[[ Recorded information, beginning ]]
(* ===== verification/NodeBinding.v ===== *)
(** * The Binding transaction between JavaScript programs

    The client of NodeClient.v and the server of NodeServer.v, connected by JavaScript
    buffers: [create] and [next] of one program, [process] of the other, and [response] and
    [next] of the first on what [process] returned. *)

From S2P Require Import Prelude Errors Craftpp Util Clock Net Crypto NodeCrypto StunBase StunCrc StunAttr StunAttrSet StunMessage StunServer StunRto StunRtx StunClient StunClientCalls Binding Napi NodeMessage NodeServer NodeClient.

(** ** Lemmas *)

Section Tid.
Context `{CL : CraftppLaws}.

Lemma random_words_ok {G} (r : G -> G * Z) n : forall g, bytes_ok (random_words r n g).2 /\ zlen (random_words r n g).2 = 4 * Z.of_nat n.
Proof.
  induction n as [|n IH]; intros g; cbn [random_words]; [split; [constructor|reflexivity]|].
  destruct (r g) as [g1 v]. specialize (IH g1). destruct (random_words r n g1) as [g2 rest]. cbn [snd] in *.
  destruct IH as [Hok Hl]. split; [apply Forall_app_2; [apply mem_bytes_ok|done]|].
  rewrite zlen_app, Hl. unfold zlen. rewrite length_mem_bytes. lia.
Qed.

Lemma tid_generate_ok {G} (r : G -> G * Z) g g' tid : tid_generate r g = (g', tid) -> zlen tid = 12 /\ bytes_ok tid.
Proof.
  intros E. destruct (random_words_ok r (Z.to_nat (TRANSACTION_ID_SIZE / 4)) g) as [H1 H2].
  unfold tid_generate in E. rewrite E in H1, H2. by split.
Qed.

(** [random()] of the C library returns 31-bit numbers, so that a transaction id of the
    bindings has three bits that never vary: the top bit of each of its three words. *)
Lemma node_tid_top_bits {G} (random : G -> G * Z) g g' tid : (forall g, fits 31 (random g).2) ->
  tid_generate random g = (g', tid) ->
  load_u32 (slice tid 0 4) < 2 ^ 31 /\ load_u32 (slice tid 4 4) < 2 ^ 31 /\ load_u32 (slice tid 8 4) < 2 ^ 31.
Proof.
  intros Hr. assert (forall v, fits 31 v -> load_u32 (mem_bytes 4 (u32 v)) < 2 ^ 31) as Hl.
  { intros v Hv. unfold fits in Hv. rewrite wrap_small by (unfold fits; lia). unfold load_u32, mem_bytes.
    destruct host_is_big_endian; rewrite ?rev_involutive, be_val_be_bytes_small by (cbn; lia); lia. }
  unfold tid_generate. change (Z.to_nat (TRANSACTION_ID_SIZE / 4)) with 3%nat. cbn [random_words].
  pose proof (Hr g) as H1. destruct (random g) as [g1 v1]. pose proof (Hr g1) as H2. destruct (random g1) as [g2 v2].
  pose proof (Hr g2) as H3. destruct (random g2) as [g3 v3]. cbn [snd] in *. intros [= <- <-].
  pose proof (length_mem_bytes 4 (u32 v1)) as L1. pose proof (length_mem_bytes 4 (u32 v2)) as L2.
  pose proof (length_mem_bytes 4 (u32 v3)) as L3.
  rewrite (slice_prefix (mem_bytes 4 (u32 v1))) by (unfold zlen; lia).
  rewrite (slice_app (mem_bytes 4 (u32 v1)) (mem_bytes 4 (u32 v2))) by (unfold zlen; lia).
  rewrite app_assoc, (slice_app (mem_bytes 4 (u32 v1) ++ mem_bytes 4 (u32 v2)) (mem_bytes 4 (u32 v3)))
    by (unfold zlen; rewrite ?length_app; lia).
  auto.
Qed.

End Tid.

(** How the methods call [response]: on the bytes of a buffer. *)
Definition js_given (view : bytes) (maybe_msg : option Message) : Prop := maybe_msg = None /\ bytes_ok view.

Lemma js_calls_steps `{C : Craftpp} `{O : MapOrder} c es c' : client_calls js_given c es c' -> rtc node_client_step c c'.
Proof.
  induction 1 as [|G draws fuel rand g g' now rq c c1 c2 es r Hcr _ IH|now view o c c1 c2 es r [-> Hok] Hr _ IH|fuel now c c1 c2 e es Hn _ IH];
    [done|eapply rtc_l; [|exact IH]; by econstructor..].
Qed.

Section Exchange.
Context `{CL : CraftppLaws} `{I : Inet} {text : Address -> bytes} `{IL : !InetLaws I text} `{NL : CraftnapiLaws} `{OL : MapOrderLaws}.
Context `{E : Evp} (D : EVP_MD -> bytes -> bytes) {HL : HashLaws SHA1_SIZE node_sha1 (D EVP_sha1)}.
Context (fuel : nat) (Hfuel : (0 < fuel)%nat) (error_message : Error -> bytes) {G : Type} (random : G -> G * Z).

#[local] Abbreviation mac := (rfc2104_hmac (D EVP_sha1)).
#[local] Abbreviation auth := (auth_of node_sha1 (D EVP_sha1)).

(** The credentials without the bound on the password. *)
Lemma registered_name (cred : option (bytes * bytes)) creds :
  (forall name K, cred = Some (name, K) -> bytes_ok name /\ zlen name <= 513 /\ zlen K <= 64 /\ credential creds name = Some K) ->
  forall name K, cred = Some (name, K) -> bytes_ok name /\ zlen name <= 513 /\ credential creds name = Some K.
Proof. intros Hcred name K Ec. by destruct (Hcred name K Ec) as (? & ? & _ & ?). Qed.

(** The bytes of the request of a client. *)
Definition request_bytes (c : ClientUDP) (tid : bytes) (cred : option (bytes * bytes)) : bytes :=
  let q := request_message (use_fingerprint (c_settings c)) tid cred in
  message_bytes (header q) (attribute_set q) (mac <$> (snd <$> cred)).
[[ Recorded information, end ]]
Print the material once more. Change nothing.

■ **Response**
(* ===== verification/NodeBinding.v ===== *)
(** * The Binding transaction between JavaScript programs

    The client of NodeClient.v and the server of NodeServer.v, connected by JavaScript
    buffers: [create] and [next] of one program, [process] of the other, and [response] and
    [next] of the first on what [process] returned. *)

From S2P Require Import Prelude Errors Craftpp Util Clock Net Crypto NodeCrypto StunBase StunCrc StunAttr StunAttrSet StunMessage StunServer StunRto StunRtx StunClient StunClientCalls Binding Napi NodeMessage NodeServer NodeClient.

(** ** Lemmas *)

Section Tid.
Context `{CL : CraftppLaws}.

Lemma random_words_ok {G} (r : G -> G * Z) n : forall g, bytes_ok (random_words r n g).2 /\ zlen (random_words r n g).2 = 4 * Z.of_nat n.
Proof.
  induction n as [|n IH]; intros g; cbn [random_words]; [split; [constructor|reflexivity]|].
  destruct (r g) as [g1 v]. specialize (IH g1). destruct (random_words r n g1) as [g2 rest]. cbn [snd] in *.
  destruct IH as [Hok Hl]. split; [apply Forall_app_2; [apply mem_bytes_ok|done]|].
  rewrite zlen_app, Hl. unfold zlen. rewrite length_mem_bytes. lia.
Qed.

Lemma tid_generate_ok {G} (r : G -> G * Z) g g' tid : tid_generate r g = (g', tid) -> zlen tid = 12 /\ bytes_ok tid.
Proof.
  intros E. destruct (random_words_ok r (Z.to_nat (TRANSACTION_ID_SIZE / 4)) g) as [H1 H2].
  unfold tid_generate in E. rewrite E in H1, H2. by split.
Qed.

(** [random()] of the C library returns 31-bit numbers, so that a transaction id of the
    bindings has three bits that never vary: the top bit of each of its three words. *)
Lemma node_tid_top_bits {G} (random : G -> G * Z) g g' tid : (forall g, fits 31 (random g).2) ->
  tid_generate random g = (g', tid) ->
  load_u32 (slice tid 0 4) < 2 ^ 31 /\ load_u32 (slice tid 4 4) < 2 ^ 31 /\ load_u32 (slice tid 8 4) < 2 ^ 31.
Proof.
  intros Hr. assert (forall v, fits 31 v -> load_u32 (mem_bytes 4 (u32 v)) < 2 ^ 31) as Hl.
  { intros v Hv. unfold fits in Hv. rewrite wrap_small by (unfold fits; lia). unfold load_u32, mem_bytes.
    destruct host_is_big_endian; rewrite ?rev_involutive, be_val_be_bytes_small by (cbn; lia); lia. }
  unfold tid_generate. change (Z.to_nat (TRANSACTION_ID_SIZE / 4)) with 3%nat. cbn [random_words].
  pose proof (Hr g) as H1. destruct (random g) as [g1 v1]. pose proof (Hr g1) as H2. destruct (random g1) as [g2 v2].
  pose proof (Hr g2) as H3. destruct (random g2) as [g3 v3]. cbn [snd] in *. intros [= <- <-].
  pose proof (length_mem_bytes 4 (u32 v1)) as L1. pose proof (length_mem_bytes 4 (u32 v2)) as L2.
  pose proof (length_mem_bytes 4 (u32 v3)) as L3.
  rewrite (slice_prefix (mem_bytes 4 (u32 v1))) by (unfold zlen; lia).
  rewrite (slice_app (mem_bytes 4 (u32 v1)) (mem_bytes 4 (u32 v2))) by (unfold zlen; lia).
  rewrite app_assoc, (slice_app (mem_bytes 4 (u32 v1) ++ mem_bytes 4 (u32 v2)) (mem_bytes 4 (u32 v3)))
    by (unfold zlen; rewrite ?length_app; lia).
  auto.
Qed.

End Tid.

(** How the methods call [response]: on the bytes of a buffer. *)
Definition js_given (view : bytes) (maybe_msg : option Message) : Prop := maybe_msg = None /\ bytes_ok view.

Lemma js_calls_steps `{C : Craftpp} `{O : MapOrder} c es c' : client_calls js_given c es c' -> rtc node_client_step c c'.
Proof.
  induction 1 as [|G draws fuel rand g g' now rq c c1 c2 es r Hcr _ IH|now view o c c1 c2 es r [-> Hok] Hr _ IH|fuel now c c1 c2 e es Hn _ IH];
    [done|eapply rtc_l; [|exact IH]; by econstructor..].
Qed.

Section Exchange.
Context `{CL : CraftppLaws} `{I : Inet} {text : Address -> bytes} `{IL : !InetLaws I text} `{NL : CraftnapiLaws} `{OL : MapOrderLaws}.
Context `{E : Evp} (D : EVP_MD -> bytes -> bytes) {HL : HashLaws SHA1_SIZE node_sha1 (D EVP_sha1)}.
Context (fuel : nat) (Hfuel : (0 < fuel)%nat) (error_message : Error -> bytes) {G : Type} (random : G -> G * Z).

#[local] Abbreviation mac := (rfc2104_hmac (D EVP_sha1)).
#[local] Abbreviation auth := (auth_of node_sha1 (D EVP_sha1)).

(** The credentials without the bound on the password. *)
Lemma registered_name (cred : option (bytes * bytes)) creds :
  (forall name K, cred = Some (name, K) -> bytes_ok name /\ zlen name <= 513 /\ zlen K <= 64 /\ credential creds name = Some K) ->
  forall name K, cred = Some (name, K) -> bytes_ok name /\ zlen name <= 513 /\ credential creds name = Some K.
Proof. intros Hcred name K Ec. by destruct (Hcred name K Ec) as (? & ? & _ & ?). Qed.

(** The bytes of the request of a client. *)
Definition request_bytes (c : ClientUDP) (tid : bytes) (cred : option (bytes * bytes)) : bytes :=
  let q := request_message (use_fingerprint (c_settings c)) tid cred in
  message_bytes (header q) (attribute_set q) (mac <$> (snd <$> cred)).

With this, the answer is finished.